We consistently strive to be innovators, individuals, and creative thinkers, and yet we repeatedly find ourselves falling into a loop of re-creativity. Taking a step back to redefine creativity as innovative problem solving reveals it as a mere process: one that can be refined. As creative thinkers, staying fresh and getting inspired is the most difficult part of that process. We consistently play catch up by tracking trends, exploring the creative community and immersing ourselves in the industry. Having instant access to an endless library of work by other artists, researchers, and developers automatically amplifies the temptation to be over-influenced by existing work, increasing our likelihood to get lost in their ideas. Of course, nothing is ever entirely new, but we can trace the paths others have taken before us to help us go further and push our projects past the confines of the existing. And although many say there’s a fine line distinguishing inspired work from borrowed ideas or styles, I have to disagree. Look at a piece of work. It either feels too familiar or refreshingly new, right? Bam. There’s your guide. The creative process can often times become an internal battle, but you can track your journey and ensure a result to be proud of.

Get Your Bearings

Before you set off on your path, you need to define a destination. As a designer, the questions I often ask myself are, “What are your clients’ goals? What sets them apart from their competitors? What message are they trying to send?” etc. But no matter the task, having a clear end goal will get you where you need to go, faster. It’s ok if your defined problem or direction shifts or expands mid-project. It’s expected. Just ensure that the change in direction is dictated by the project’s needs and not your struggle to mold it onto an existing solution.

The Path to Innovation

Innovation truly is a path, so give your self some running room. You have four potential checkpoints at your disposal. Let’s work backwards. Checkpoint 4 is The Solution. It’s the end of the road, your final design. One step back from that is Checkpoint 3: The Landscape. This is existing work created by others (or even yourself). Adding a little more distance takes you to Checkpoint 2: The Research. This is where you start concepting and looking into your ideas. It’s a blend of original thought penetrated by available information. Finally, the start of the yellow brick road is Checkpoint 1: The Brainstorm. This consists of your initial, unbridled thoughts.

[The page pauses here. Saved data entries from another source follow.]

(** The gate at confidence 0.2 after the second pass: retry. *)
Lemma should_retry_gate_witness :
  let state :=
    {| query := "What does SR 11-7 say?"; query_type := "LOOKUP";
       target_regulations := ["SR 11-7"]; retrieved_docs := [];
       answer := "a2";
       verification := Some (JObj {[ "confidence" := JNum (1 # 5) ]});
       retry_count := Some 2%Z |} in
  default (JObj ∅) (verification state) =
    JObj {[ "confidence" := JNum (1 # 5) ]} /\
  should_retry state = Ok "retry" /\
  next_node compliance_checker state = Ok retriever.
Proof.
  cbv zeta. split; [reflexivity|].
  destruct (should_retry_gate
              {| query := "What does SR 11-7 say?"; query_type := "LOOKUP";
                 target_regulations := ["SR 11-7"]; retrieved_docs := [];
                 answer := "a2";
                 verification := Some (JObj {[ "confidence" := JNum (1 # 5) ]});
                 retry_count := Some 2%Z |}
              {[ "confidence" := JNum (1 # 5) ]} eq_refl) as [Hnum _].
  destruct (Hnum (1 # 5) ltac:(vm_compute; reflexivity))
    as (Hretry & _ & Hedge & _).
  split.
  - apply Hretry. split; [reflexivity | simpl; lia].
  - apply Hedge. split; [reflexivity | simpl; lia].
Defined.

(** The verifier replies an empty object: the run ends after one pass and
    the response reports confidence 0. *)
Lemma missing_confidence_witness :
  let q := "What is model risk?" in
  let env := scripted_env ["MAYBE"; "an answer"; "{}"] in
  exists result response,
    fst (fst (scripted_invoke (initial_state q) env)) = Finished result /\
    default (JObj ∅) (verification result) = JObj ∅ /\
    (∅ : gmap string json) !! "confidence" = None /\
    fst (scripted_ask q env) = Ok response /\
    resp_confidence response = JNum 0 /\
    gate_confidence result = Ok (JNum 1) /\
    should_retry result = Ok "end".
Proof.
  cbv zeta.
  match eval vm_compute in
        (fst (fst (scripted_invoke (initial_state "What is model risk?")
                     (scripted_env ["MAYBE"; "an answer"; "{}"])))) with
  | Finished ?r =>
      assert (Hrun :
        fst (fst (scripted_invoke (initial_state "What is model risk?")
                    (scripted_env ["MAYBE"; "an answer"; "{}"]))) =
        Finished r) by (vm_compute; reflexivity);
      destruct (missing_confidence_defaults_differ
                  Scripted.chat_invoke Scripted.chroma_search
                  Scripted.json_loads Scripted.py_str
                  "What is model risk?"
                  (scripted_env ["MAYBE"; "an answer"; "{}"])
                  r ∅ Hrun eq_refl eq_refl)
        as ((response & Hresp & Hconf) & Hgate & Hend);
      exists r, response
  end.
  repeat split; assumption || reflexivity.
Defined.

The Brainstorm: Be your own resource.
Before you throw yourself into the bottomless pit of indexed inspiration we call the internet, just start sketching your ideas or do a word vomit. This will be the first test of how well you know the problem you need to solve and help establish a direction for your concept. Don’t be afraid of your own ideas. The first ten are guaranteed to be terrible (yes, there should be more than ten). Accepting this will help tear down the wall of your creative blocks and get over your blank canvas phobia.

The Research: Don’t Google what you’re looking for.
If you want to establish a brand, don’t go on BrandingServed.com. If you’re looking for a button design, get off of dribbble.com. You’re in puzzle-piece-filler-mode if you’re looking at existing solutions to your problem. You’re standing one step away from your solution when you do that. You should be 4 steps away to truly innovate. As a designer, a great source of inspiration for me is my childhood. Demonstrating ideas and communicating simply is the basis of good design as well a good children’s story. They are simple, unique, and meaningful. The takeaway here is: don’t look for specifics. Generalities are your friend.

The Landscape: Use what you find as a path, not a final destination.
Work backward. Consider the concept behind your favorite inspiration. What makes it work so well and how can you rethink their solution? Remember, don’t tweak. Innovate. And use your inspiration resources as an extension of yourself, not a replacement.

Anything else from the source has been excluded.